Job priorities allow a user to sort their own jobs to determine which are tried to be run first. A job priority can be any integer: larger values denote better priority. So, 0 is a better job priority than -3, and 6 is a better than 5.

Note

Job priorities are computed per user, so that whatever job priorities one user sets has no impact at all on any other user, in terms of how many jobs users can run or in what order. Also, unmatchable high priority jobs do not block lower priority jobs. That is, a priority 10 job will try to be matched before a priority 9 job, but if the priority 10 job doesn’t match any slots, HTCondor will keep going, and try the priority 9 job next.

The job priority may be specified in the submit description file by setting

priority = 15

If no priority is set, the default is 0. See the Dagman section for ways that dagman can automatically set the priority of any or all jobs in a dag.

Each job can be given a distinct priority. For an already queued job, its priority may be changed with the condor_prio. command. This sets the value of job ClassAd attribute JobPrio. condor_prio can be called on a running job, but lowering a job priority will not trigger eviction of the running job. The condor_vacate_job command can preempt a running job.

A fine-grained categorization of jobs and their ordering is available for experts by using the job ClassAd attributes: PreJobPrio1, PreJobPrio2, JobPrio, PostJobPrio1, or PostJobPrio2.

User priority

Slots are allocated to users based upon user priority. A lower numerical value for user priority means proportionally better priority, so a user with priority 5 will be allocated 10 times the resources as someone with user priority 50. User priorities in HTCondor can be examined with the condor_userprio command. HTCondor administrators can set and change individual user priorities with the same utility.

HTCondor continuously calculates the share of available machines that each user should be allocated. This share is inversely related to the ratio between user priorities. For example, a user with a priority of 10 will get twice as many machines as a user with a priority of 20. The priority of each individual user changes according to the number of resources the individual is using. Each user starts out with the best possible priority: 0.5. If the number of machines a user currently has is greater than the user priority, the user priority will worsen by numerically increasing over time. If the number of machines is less then the priority, the priority will improve by numerically decreasing over time. The long-term result is fair-share access across all users. The speed at which HTCondor adjusts the priorities is controlled with the configuration variable PRIORITY_HALFLIFE. The default is one day. A user running 100 cores of jobs for a long time will have their real user priority exponential grow to 100. If all the jobs are removed, one day later that user’s real priority will be 50, and two days later it will shrink to 25.

HTCondor enforces that each user gets his/her fair share of machines according to user priority by allocating available machines.
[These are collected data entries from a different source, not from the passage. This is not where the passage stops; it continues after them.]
(** * k8s-watchdog: the detect / track / remediate loop

    A shallow embedding of the watchdog's two source variants:

    - the variant that deletes a stuck pod ([shouldRestartPod], [restartPod]);
    - the variant that notifies an external endpoint
      ([isStuckInContainerCreating], [notifyAPI]).

    Both share [getEnv], [getPendingTimeout], [getCheckInterval] and the body
    of [checkPods]; they differ in the inspector, in the remediation call and
    in the wording of two log lines.

    Conventions.  Instants and durations are integers counting nanoseconds.
    A [time.Duration] is a 64-bit signed integer, so products wrap around and
    differences of instants saturate, as in Go; a [float64] is a binary64
    float of the kernel.  Whatever the environment
    decides (the listing, the clock, the outcome of a remediation call) is an
    explicit input of the function that consumes it; a function that reads
    the clock several times is given all its readings, in the order it takes
    them.  Log lines and API calls are collected, in program order, in a list
    of events. *)

From Stdlib Require Import ZArith Lia Ascii String.
From Stdlib Require Import Decimal DecimalString DecimalPos.
From Stdlib Require PrimFloat Uint63 FloatOps SpecFloat.
From stdpp Require Import gmap strings list fin_maps.

Open Scope string_scope.
Open Scope list_scope.
Open Scope Z_scope.

(** ** Go's [time] package: the part the watchdog uses *)

Module time.

Definition Duration : Type := Z.
Definition Time : Type := Z.

Definition minDuration : Duration := - 2 ^ 63.
Definition maxDuration : Duration := 2 ^ 63 - 1.

Definition Nanosecond : Duration := 1.
Definition Millisecond : Duration := 1000000.
Definition Second : Duration := 1000000000.
Definition Minute : Duration := 60 * Second.

(** Two's-complement wrap-around of a 64-bit signed integer. *)
Definition wrap64 (z : Z) : Z := (z + 2 ^ 63) mod 2 ^ 64 - 2 ^ 63.

(** [a * b] on [Duration]s: an int64 product. *)
Definition mul (a b : Duration) : Duration := wrap64 (a * b).

(** Clamping to the range of a [Duration]. *)
Definition saturate (z : Z) : Duration :=
  if z <? minDuration then minDuration
  else if maxDuration <? z then maxDuration
  else z.

(** [t.Sub(u)]: the duration [t - u], or the largest (smallest) duration when
    the difference does not fit. *)
Definition Sub (t u : Time) : Duration := saturate (t - u).

(** [time.Since(t)] is [time.Now().Sub(t)]; [reading] is what [time.Now()]
    returns to this call of [time.Since]. *)
Definition Since (reading : Time) (t : Time) : Duration := Sub reading t.

(** Go's conversion [float64(n)] of an int64. *)
Definition float64 (n : Z) : PrimFloat.float :=
  if n <? 0 then PrimFloat.opp (PrimFloat.of_uint63 (Uint63.of_Z (- n)))
  else PrimFloat.of_uint63 (Uint63.of_Z n).

(** [Duration.Seconds]: whole seconds plus the fraction, in floating point;
    Go's [/] and [%] on integers truncate toward zero. *)
Definition Seconds (d : Duration) : PrimFloat.float :=
  let sec := Z.quot d Second in
  let nsec := Z.rem d Second in
  PrimFloat.add (float64 sec)
    (PrimFloat.div (float64 nsec) (float64 1000000000)).

(** The clock as one call of a function sees it: [clock k] is what the
    call's reading number [k] of [time.Now()] returns, counting from 0. *)
Definition Clock : Type := nat -> Time.

End time.

(** ** Go's [strconv.Atoi] with a 64-bit [int] (the Dockerfile sets GOARCH=amd64)

    An optional sign, then one or more decimal digits and nothing else; a
    value outside the int64 range is a range error.  Integers are unbounded
    here; the range checks of the library are written out. *)

Module strconv.

Inductive NumError : Type :=
| ErrSyntax
| ErrRange.

Definition maxUint64 : Z := 2 ^ 64 - 1.

(** The value of a digit character, [None] for any other character. *)
Definition digit (c : ascii) : option Z :=
  let n := Z.of_N (N_of_ascii c) in
  if (48 <=? n) && (n <=? 57) then Some (n - 48) else None.

Definition isSign (c : ascii) : bool :=
  (Ascii.eqb c "+" || Ascii.eqb c "-")%bool.
Lemma set_default_only address_id owner_id s r :
  pending s = ∅ → pk_ok (rows s) →
  rows s !! address_id = Some r →
  attr r "owner_id" = VUuid owner_id → attr r "deleted_at" = VNone →
  ∃ s', AddressRepo.set_default address_id owner_id s = (Ok address_id, s')
    ∧ pending s' = ∅ ∧ pk_ok (rows s')
    ∧ getattr s' address_id "is_default" = VBool true
    ∧ default_addresses owner_id s' = [address_id].
Proof.
  intros Hclean Hpk Hr Howner Hlive.
  destruct (set_default_rows address_id owner_id s r)
    as (s' & Hrun & Hp & (r' & Hr' & Hdef & Hcols) & Hother & Hnone); [done.. |].
  exists s'. split; [done |]. split; [done |].
  split; [by apply (set_default_pk_ok address_id owner_id s r s') |].
  split; [by rewrite (getattr_clean _ _ _ _ Hp Hr') |].
  apply filter_only; [apply NoDup_execute |].
  intros k. rewrite (set_default_get_by_owner _ _ _ _ _ _ _ Hclean Hpk Hr Hlive Hrun).
  split.
  - intros [Hk Ht]. destruct (decide (k = address_id)) as [|Hne]; [done |].
    exfalso. pose proof Hk as Hk'.
    apply elem_of_get_by_owner in Hk' as (r0 & Hr0 & _).
    rewrite (getattr_clean _ _ _ _ Hp (Hother _ _ Hne Hr0)) in Ht.
    rewrite decide_True in Ht by done. by rewrite truthy_cleared in Ht.
  - intros ->. split.
    + apply elem_of_get_by_owner. by exists r.
    + by rewrite (getattr_clean _ _ _ _ Hp Hr'), Hdef.
Qed.

Lemma pk_ok_decide t :
  bool_decide (map_Forall (λ k r, attr r "id" = VUuid k) t) = true → pk_ok t.
Proof. intros H k r Hr. apply bool_decide_eq_true in H. by apply H. Qed.
(** * CQ091 report verification: the label classifier and the summary
      reconciliation engine of [verfication_CQ091.py], embedded and verified.

    The development has three parts.

    The model follows the Python source function by function:
    - [Py]        the Python built-ins the source calls on [str];
    - [Difflib]   [difflib.SequenceMatcher (None, a, b).ratio ()];
    - the label classifier [analyze_difference];
    - the structural comparator [test_standard_report_columns];
    - [Num]       Python numbers: [int], [float], [/] and [float (str)];
    - [Pd]        the pandas operations on detail sheets;
    - the column discovery, the section verifiers ([verify_visit_section]
      and its siblings) and [verify_summary_total_counts] that runs them.

    The specifications are the predicates the properties are stated with,
    and sample workbooks. The properties follow, by component.

    Text is modelled by [string]: a character is a code point below 256.
    Python floats are the kernel's binary64 floats. *)

From Stdlib Require Import ZArith List String Ascii Bool Lia Permutation.
From Stdlib Require Import Floats Uint63 DecimalString.
From stdpp Require Import base option list sorting gmap strings.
Optionally, a pool administrator can configure the system to preempt the running jobs of users who are above their fair share in favor of users who are below their fair share, but this is not the default. For instance, if a low priority user is utilizing all available machines and suddenly a higher priority user submits jobs, HTCondor may vacate jobs belonging to the lower priority user.
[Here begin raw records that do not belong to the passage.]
Lemma parse_socket_addr_wf s a : parse_socket_addr s = Some a → socket_addr_wf a.
Proof.
  unfold parse_socket_addr. intros Hp.
  destruct (match read_socket_addr_v4 _ with Some _ => _ | None => _ end) as [[addr rest]|] eqn:Ha; [|done].
  cbn [mbind option_bind] in Hp. assert (addr = a) as -> by (rewrite option_guard_decide in Hp; destruct (decide _); by simplify_eq). clear Hp.
  destruct (read_socket_addr_v4 (chars_of s)) as [r|] eqn:H4.
  - injection Ha as ->. unfold read_socket_addr_v4 in H4.
    destruct (read_ipv4_addr _) as [[ip l]|] eqn:Hip; [|done]. cbn [mbind option_bind] in H4.
    destruct (read_port l) as [[port l1]|] eqn:Hport; [|done]. injection H4 as <- <-.
    apply read_ipv4_wf in Hip. apply read_port_wf in Hport. by split.
  - unfold read_socket_addr_v6 in Ha. destruct (read_given_char "[" _) as [[[] l]|]; [|done]. cbn [mbind option_bind] in Ha.
    destruct (read_ipv6_addr l) as [[ip l1]|] eqn:Hip; [|done]. cbn [mbind option_bind] in Ha.
    destruct (default (0, l1) (read_scope_id l1)) as [scope l2] eqn:Hs.
    assert (0 ≤ scope < 4294967296) as Hscope.
    { unfold read_scope_id in Hs. destruct (read_given_char "%" l1) as [[[] l3]|]; cbn [mbind option_bind default id] in Hs.
      - destruct (read_number 10 None 4294967295 true l3) as [[n l4]|] eqn:Hn; injection Hs as <- _; [|lia].
        apply read_number_bounds in Hn; lia.
      - injection Hs as <- _. lia. }
    destruct (read_given_char "]" l2) as [[[] l3]|]; [|done]. cbn [mbind option_bind] in Ha.
    destruct (read_port l3) as [[port l4]|] eqn:Hport; [|done]. injection Ha as <- <-.
    apply read_ipv6_wf in Hip. apply read_port_wf in Hport. by split.
Qed.

(** The text of a parsed address parses to the same address. *)
Lemma parsed_reads_back s a : parse_socket_addr s = Some a → parse_socket_addr (socket_addr_to_string a) = Some a.
Proof. intros Hp. by eapply socket_addr_reads_back, parse_socket_addr_wf. Qed.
User priorities are keyed on <username>@<domain>, for example johndoe@cs.wisc.edu. The domain name to use, if any, is configured by the HTCondor site administrator. Thus, user priority and therefore resource allocation is not impacted by which machine the user submits from or even if the user submits jobs from multiple machines.
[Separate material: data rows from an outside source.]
(* ===== verification/BTreeMap.v ===== *)
(** * [std::collections::BTreeMap] as a strictly sorted association list

    The code iterates over its maps in key order (repository paths, block
    CIDs), so the model keeps the order: a map is a list of pairs that every
    operation leaves strictly increasing in the key. *)

From S2P Require Import Prelude RustStd.

(** Rust's [Ord] on the key type, as a strict boolean order, and its laws. *)
Class KeyOrd (K : Type) := key_ltb : K → K → bool.

Class KeyOrdLaws (K : Type) `{KeyOrd K} : Prop := {
  key_irrefl k : key_ltb k k = false;
  key_trans a b c : key_ltb a b = true → key_ltb b c = true → key_ltb a c = true;
  key_total a b : key_ltb a b = false → key_ltb b a = false → a = b
}.

#[export] Instance string_key_ord : KeyOrd string := str_ltb.
#[export] Instance string_key_ord_laws : KeyOrdLaws string.
Proof.
  split; [apply str_ltb_irrefl | apply str_ltb_trans | apply str_ltb_total].
Qed.

Section btree.
Context {K V : Type} `{KeyOrd K}.

Abbreviation btree := (list (K * V)).

Fixpoint bt_get (m : btree) (k : K) : option V :=
  match m with
  | [] => None
  | (k', v) :: m =>
      if key_ltb k k' then None
      else if key_ltb k' k then bt_get m k
      else Some v
  end.

Fixpoint bt_insert (m : btree) (k : K) (v : V) : btree :=
  match m with
  | [] => [(k, v)]
  | (k', v') :: m' =>
      if key_ltb k k' then (k, v) :: m
      else if key_ltb k' k then (k', v') :: bt_insert m' k v
      else (k, v) :: m'
  end.

Fixpoint bt_remove (m : btree) (k : K) : btree :=
  match m with
  | [] => []
  | (k', v') :: m' =>
      if key_ltb k k' then m
      else if key_ltb k' k then (k', v') :: bt_remove m' k
      else m'
  end.

Definition bt_contains (m : btree) (k : K) : bool := bool_decide (is_Some (bt_get m k)).

Definition bt_lt (x y : K * V) : Prop := key_ltb x.1 y.1 = true.
Definition bt_sorted (m : btree) : Prop := StronglySorted bt_lt m.

(** [iter.collect::<BTreeMap<_, _>>()] *)
Definition bt_collect (l : list (K * V)) : btree := foldl (λ m '(k, v), bt_insert m k v) [] l.

Context `{!KeyOrdLaws K}.

Lemma key_lt_asym a b : key_ltb a b = true → key_ltb b a = false.
Proof.
  intros Hab. destruct (key_ltb b a) eqn:Hba; [|done].
  pose proof (key_trans _ _ _ Hab Hba) as Haa. by rewrite key_irrefl in Haa.
Qed.

(** Three-way comparison of two keys, as the operations test it. *)
Inductive key_cmp (a b : K) : bool → bool → Prop :=
| key_cmp_lt : key_ltb a b = true → a ≠ b → key_cmp a b true false
| key_cmp_eq : a = b → key_cmp a b false false
| key_cmp_gt : key_ltb b a = true → a ≠ b → key_cmp a b false true.

Lemma key_compare a b : key_cmp a b (key_ltb a b) (key_ltb b a).
Proof.
  destruct (key_ltb a b) eqn:Hab.
  - rewrite (key_lt_asym _ _ Hab). constructor; [done|]. intros ->. by rewrite key_irrefl in Hab.
  - destruct (key_ltb b a) eqn:Hba; constructor; [done| |by apply key_total].
    intros ->. by rewrite key_irrefl in Hba.
Qed.

Lemma bt_sorted_cons x m :
  bt_sorted (x :: m) ↔ bt_sorted m ∧ Forall (bt_lt x) m.
Proof. split; [by inversion 1|]. intros []. by constructor. Qed.

Lemma bt_get_below m k :
  bt_sorted m → Forall (λ x, key_ltb k x.1 = true) m → bt_get m k = None.
Proof.
  destruct m as [|[k' v'] m]; [done|]. intros _ [Hk _]%Forall_cons. simpl in *. by rewrite Hk.
Qed.

Lemma bt_below_trans k k' (m : btree) :
  key_ltb k k' = true → Forall (λ x, key_ltb k' x.1 = true) m → Forall (λ x, key_ltb k x.1 = true) m.
Proof. intros Hk Hf. eapply Forall_impl; [exact Hf|]. intros x Hx. by apply key_trans with k'. Qed.

Lemma bt_get_elem m k v : bt_sorted m → bt_get m k = Some v ↔ (k, v) ∈ m.
Proof.
  induction m as [|[k' v'] m IH]; intros Hs; simpl.
  { split; [done|]. by intros ?%not_elem_of_nil. }
  apply bt_sorted_cons in Hs as [Hs Hf]. rewrite Forall_forall in Hf.
  rewrite elem_of_cons.
  destruct (key_compare k k') as [Hlt Hne|<-|Hgt Hne].
  - split; [done|]. intros [[=]|Hin]; [done|].
    pose proof (Hf _ Hin) as Hk. unfold bt_lt in Hk. simpl in Hk.
    apply key_lt_asym in Hk. by rewrite Hlt in Hk.
  - split; [by intros [= ->]; left|]. intros [[= ->]|Hin]; [done|].
    pose proof (Hf _ Hin) as Hk. unfold bt_lt in Hk. simpl in Hk. by rewrite key_irrefl in Hk.
  - rewrite IH by done. split; [by right|]. intros [[=]|?]; done.
Qed.

Lemma bt_insert_elem m k v x :
  x ∈ bt_insert m k v → x = (k, v) ∨ x ∈ m.
Proof.
  induction m as [|[k' v'] m IH]; simpl.
  { rewrite list_elem_of_singleton. by left. }
  destruct (key_compare k k'); rewrite ?elem_of_cons; naive_solver.
Qed.

Lemma bt_insert_sorted m k v : bt_sorted m → bt_sorted (bt_insert m k v).
Proof.
  induction m as [|[k' v'] m IH]; intros Hs; simpl.
  { apply bt_sorted_cons. by split. }
  pose proof Hs as Hs'. apply bt_sorted_cons in Hs as [Hs Hf].
  destruct (key_compare k k') as [Hlt Hne|<-|Hgt Hne].
  - apply bt_sorted_cons. split; [done|]. constructor; [done|].
    by apply (bt_below_trans k k').
  - by apply bt_sorted_cons.
  - apply bt_sorted_cons. split; [by apply IH|]. apply Forall_forall. intros x Hx.
    apply bt_insert_elem in Hx as [->|Hx]; [done|]. rewrite Forall_forall in Hf. by apply Hf.
Qed.

Lemma bt_remove_elem m k x : x ∈ bt_remove m k → x ∈ m.
Proof.
  induction m as [|[k' v'] m IH]; simpl; [done|].
  destruct (key_compare k k'); rewrite ?elem_of_cons; naive_solver.
Qed.

Lemma bt_remove_sorted m k : bt_sorted m → bt_sorted (bt_remove m k).
Proof.
  induction m as [|[k' v'] m IH]; intros Hs; simpl; [done|].
  pose proof Hs as Hs'. apply bt_sorted_cons in Hs as [Hs Hf].
  destruct (key_compare k k'); [done..|].
  apply bt_sorted_cons. split; [by apply IH|]. apply Forall_forall. intros x Hx.
  apply bt_remove_elem in Hx. rewrite Forall_forall in Hf. by apply Hf.
Qed.

Lemma bt_get_insert m k v k' : bt_sorted m →
  bt_get (bt_insert m k v) k' =
    if key_ltb k k' then bt_get m k' else if key_ltb k' k then bt_get m k' else Some v.
Proof.
  induction m as [|[k0 v0] m IH]; intros Hs; simpl.
  { by destruct (key_compare k k'). }
  apply bt_sorted_cons in Hs as [Hs Hf].
  assert (Hf' : Forall (λ x, key_ltb k0 x.1 = true) m) by exact Hf.
  destruct (key_compare k k0) as [Hlt Hne|<-|Hgt Hne]; simpl.
  - destruct (key_compare k' k) as [Hlt'|<-|Hgt']; [|done|done].
    by rewrite (key_trans _ _ _ Hlt' Hlt).
  - by destruct (key_compare k' k).
  - rewrite IH by done.
    destruct (key_compare k' k0) as [Hlt'|<-|Hgt']; [|by rewrite Hgt, key_lt_asym|done].
    pose proof (key_trans _ _ _ Hlt' Hgt) as Hk. by rewrite Hk, (key_lt_asym _ _ Hk).
Qed.

Lemma bt_get_insert_eq m k v : bt_sorted m → bt_get (bt_insert m k v) k = Some v.
Proof. intros Hs. by rewrite bt_get_insert, !key_irrefl. Qed.

Lemma bt_get_insert_ne m k v k' : bt_sorted m → k ≠ k' → bt_get (bt_insert m k v) k' = bt_get m k'.
Proof. intros Hs Hne. rewrite bt_get_insert by done. by destruct (key_compare k k'). Qed.

Lemma bt_get_remove_eq m k : bt_sorted m → bt_get (bt_remove m k) k = None.
Proof.
  induction m as [|[k0 v0] m IH]; intros Hs; simpl; [done|].
  apply bt_sorted_cons in Hs as [Hs Hf].
  destruct (key_compare k k0) as [Hlt|<-|Hgt]; simpl.
  - by rewrite Hlt.
  - by apply bt_get_below.
  - rewrite Hgt, (key_lt_asym _ _ Hgt). by apply IH.
Qed.

Lemma bt_get_remove_ne m k k' : bt_sorted m → k ≠ k' → bt_get (bt_remove m k) k' = bt_get m k'.
Proof.
  induction m as [|[k0 v0] m IH]; intros Hs Hne; simpl; [done|].
  apply bt_sorted_cons in Hs as [Hs Hf].
  destruct (key_compare k k0) as [Hlt|<-|Hgt]; simpl; [done| |by rewrite IH].
  destruct (key_compare k' k) as [Hlt'| ->|Hgt']; [|done|done].
  apply bt_get_below; [done|]. by apply (bt_below_trans k' k).
Qed.

(** A map is determined by its lookups. *)
Lemma bt_ext m1 m2 : bt_sorted m1 → bt_sorted m2 → (∀ k, bt_get m1 k = bt_get m2 k) → m1 = m2.
Proof.
  revert m2. induction m1 as [|[k1 v1] m1 IH]; intros [|[k2 v2] m2] Hs1 Hs2 Hg; [done|..].
  - specialize (Hg k2). simpl in Hg. by rewrite key_irrefl in Hg.
  - specialize (Hg k1). simpl in Hg. by rewrite key_irrefl in Hg.
  - pose proof Hs1 as Hc1. pose proof Hs2 as Hc2.
    apply bt_sorted_cons in Hs1 as [Hs1 Hf1]. apply bt_sorted_cons in Hs2 as [Hs2 Hf2].
    pose proof (Hg k1) as Hg1. pose proof (Hg k2) as Hg2. simpl in Hg1, Hg2.
    rewrite key_irrefl in Hg1, Hg2.
    destruct (key_compare k1 k2) as [Hlt|<-|Hgt].
    + done.
    + injection Hg1 as ->. f_equal. apply IH; [done..|]. intros k. specialize (Hg k). simpl in Hg.
      destruct (key_compare k k1) as [Hlt|<-|Hgt]; [| |done].
      * rewrite !bt_get_below; try done; by apply (bt_below_trans k k1).
      * rewrite !bt_get_below; try done.
    + done.
Qed.

(** Sizes and sums of a measure under [insert] and [remove]. *)
Lemma bt_sum_insert (f : V → Z) m k v : bt_sorted m →
  sum_with (f ∘ snd) (bt_insert m k v) =
    sum_with (f ∘ snd) m - from_option f 0 (bt_get m k) + f v.
Proof.
  induction m as [|[k0 v0] m IH]; intros Hs; simpl; [autorewrite with psky; simpl; lia|].
  apply bt_sorted_cons in Hs as [Hs Hf].
  destruct (key_compare k k0); simpl; autorewrite with psky; simpl; [lia|lia|].
  rewrite IH by done. lia.
Qed.

Lemma bt_sum_remove (f : V → Z) m k : bt_sorted m →
  sum_with (f ∘ snd) (bt_remove m k) = sum_with (f ∘ snd) m - from_option f 0 (bt_get m k).
Proof.
  induction m as [|[k0 v0] m IH]; intros Hs; simpl; [autorewrite with psky; simpl; lia|].
  apply bt_sorted_cons in Hs as [Hs Hf].
  destruct (key_compare k k0); simpl; autorewrite with psky; simpl; [lia|lia|].
  rewrite IH by done. lia.
Qed.

Lemma bt_len_insert m k v : bt_sorted m →
  len (bt_insert m k v) = len m + (if bt_contains m k then 0 else 1).
Proof.
  unfold bt_contains.
  induction m as [|[k0 v0] m IH]; intros Hs; simpl; [done|].
  apply bt_sorted_cons in Hs as [Hs Hf].
  destruct (key_compare k k0); simpl; autorewrite with psky; [lia|lia|]. rewrite IH by done. lia.
Qed.

Lemma bt_len_remove_le m k : len (bt_remove m k) ≤ len m.
Proof.
  induction m as [|[k0 v0] m IH]; simpl; [lia|].
  destruct (key_compare k k0); autorewrite with psky; lia.
Qed.

Lemma bt_collect_sorted_app m l : bt_sorted m → bt_sorted (foldl (λ m '(k, v), bt_insert m k v) m l).
Proof.
  revert m. induction l as [|[k v] l IH]; intros m Hs; simpl; [done|].
  by apply IH, bt_insert_sorted.
Qed.

Lemma bt_collect_sorted l : bt_sorted (bt_collect l).
Proof. apply bt_collect_sorted_app. constructor. Qed.

Lemma bt_insert_last m k v :
  Forall (λ x, key_ltb x.1 k = true) m → bt_insert m k v = m ++ [(k, v)].
Proof.
  induction m as [|[k0 v0] m IH]; intros Hf; simpl; [done|].
  apply Forall_cons in Hf as [Hk Hf]. simpl in Hk.
  rewrite Hk, (key_lt_asym _ _ Hk). by rewrite IH.
Qed.

(** Collecting pairs that are already sorted is the identity. *)
Lemma bt_collect_id l : bt_sorted l → bt_collect l = l.
Proof.
  intros Hs. unfold bt_collect.
  enough (Hg : ∀ m, bt_sorted (m ++ l) → foldl (λ m '(k, v), bt_insert m k v) m l = m ++ l) by by apply (Hg []).
  clear Hs. induction l as [|[k v] l IH]; intros m Hs; simpl; [by rewrite app_nil_r|].
  rewrite bt_insert_last.
  - rewrite IH; [by rewrite <-app_assoc|]. by rewrite <-app_assoc.
  - apply Forall_forall. intros x Hx.
    apply (StronglySorted_app_1_elem_of _ _ _ _ (k, v) Hs Hx). left.
Qed.

Lemma bt_keys_nodup m : bt_sorted m → NoDup m.*1.
Proof.
  induction m as [|[k v] m IH]; intros Hs; simpl; [constructor|].
  apply bt_sorted_cons in Hs as [Hs Hf]. constructor; [|by apply IH].
  intros ([k' v'] & Hk & Hin)%list_elem_of_fmap. simpl in Hk. subst k'.
  rewrite Forall_forall in Hf. specialize (Hf _ Hin). unfold bt_lt in Hf. simpl in Hf.
  by rewrite key_irrefl in Hf.
Qed.
End btree.

Arguments bt_lt {K V _} x y /.
#[export] Hint Extern 1 (bt_sorted (bt_insert _ _ _)) => apply bt_insert_sorted : psky.
#[export] Hint Extern 1 (bt_sorted (bt_remove _ _)) => apply bt_remove_sorted : psky.
#[export] Hint Extern 1 (bt_sorted (bt_collect _)) => apply bt_collect_sorted : psky.

(** Mapping the values keeps the keys, hence the order. *)
Lemma bt_map_sorted {K V W} `{KeyOrd K} (f : K * V → W) (m : list (K * V)) :
  bt_sorted m → bt_sorted ((λ kv, (kv.1, f kv)) <$> m).
Proof.
  unfold bt_sorted. induction 1 as [|x m Hs IH Hf]; simpl; constructor; [done|].
  apply Forall_fmap. eapply Forall_impl; [exact Hf|]. by intros y Hy.
Qed.

(** ** A sorted list seen as a finite map *)
Section to_map.
Context {K V : Type} `{KeyOrdLaws K} `{Countable K}.
Implicit Types m : list (K * V).

Definition bt_map m : gmap K V := list_to_map m.

Lemma bt_map_lookup m k : bt_sorted m → bt_map m !! k = bt_get m k.
Proof.
  intros Hs. apply option_eq. intros v. rewrite bt_get_elem by done.
  symmetry. apply elem_of_list_to_map, bt_keys_nodup, Hs.
Qed.

Lemma bt_map_insert m k v : bt_sorted m → bt_map (bt_insert m k v) = <[k := v]> (bt_map m).
Proof.
  intros Hs. apply map_eq. intros k'. rewrite bt_map_lookup by auto with psky.
  destruct (decide (k = k')) as [<-|Hne].
  - by rewrite bt_get_insert_eq, lookup_insert_eq.
  - by rewrite bt_get_insert_ne, lookup_insert_ne, bt_map_lookup.
Qed.

Lemma bt_map_remove m k : bt_sorted m → bt_map (bt_remove m k) = delete k (bt_map m).
Proof.
  intros Hs. apply map_eq. intros k'. rewrite bt_map_lookup by auto with psky.
  destruct (decide (k = k')) as [<-|Hne].
  - by rewrite bt_get_remove_eq, lookup_delete_eq.
  - by rewrite bt_get_remove_ne, lookup_delete_ne, bt_map_lookup.
Qed.

Lemma bt_map_to_list m : bt_sorted m → map_to_list (bt_map m) ≡ₚ m.
Proof. intros Hs. by apply map_to_list_to_map, bt_keys_nodup. Qed.

Lemma bt_map_size m : bt_sorted m → Z.of_nat (size (bt_map m)) = len m.
Proof. intros Hs. unfold len. by rewrite <-length_map_to_list, bt_map_to_list. Qed.
End to_map.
The user priority system can also support backfill or nice jobs (see the condor_submit manual page). Nice jobs artificially boost the user priority by ten million just for the nice job. This effectively means that nice jobs will only run on machines that no other HTCondor job (that is, non-niced job) wants. In a similar fashion, an HTCondor administrator could set the user priority of any specific HTCondor user very high. If done, for example, with a guest account, the guest could only use cycles not wanted by other users of the system.

How Jobs are Vacated

When HTCondor needs a job to vacate a machine for whatever reason, it sends the job an operating system signal specified in the KillSig attribute of the job’s ClassAd. The value of this attribute can be specified by the user at submit time by placing the kill_sig option in the HTCondor submit description file.

If a program wanted to do some work when asked to vacate a machine, the program may set up a signal handler to handle this signal. This clean up signal is specified with kill_sig. Note that the clean up work needs to be quick. If the job takes too long to exit after getting the kill_sig, HTCondor sends a SIGKILL signal which immediately terminates the process.

The default value for KillSig is SIGTERM, the usual method to nicely terminate a Unix program.

Time Scheduling for Job Execution

CronTab Scheduling

HTCondor’s CronTab scheduling functionality allows jobs to be scheduled to execute periodically. A job’s execution schedule is defined by commands within the submit description file. The notation is much like that used by the Unix cron daemon. As such, HTCondor developers are fond of referring to CronTab scheduling as Crondor.

Also, unlike the Unix cron daemon, HTCondor never runs more than one instance of a job at the same time.

The capability for repetitive or periodic execution of the job is enabled by specifying an on_exit_remove command for the job, such that the job does not leave the queue until desired.

Semantics for CronTab Specification

A job’s execution schedule is defined by a set of specifications within the submit description file. HTCondor uses these to calculate a DeferralTime for the job.

Table 2.3 lists the submit commands and acceptable values for these commands. At least one of these must be defined in order for HTCondor to calculate a DeferralTime for the job. Once one CronTab value is defined, the default for all the others uses all the values in the allowed values ranges.

cron_minute	0 - 59
cron_hour	0 - 23
cron_day_of_month	1 - 31
cron_month	1 - 12
cron_day_of_week	0 - 7 (Sunday is 0 or 7)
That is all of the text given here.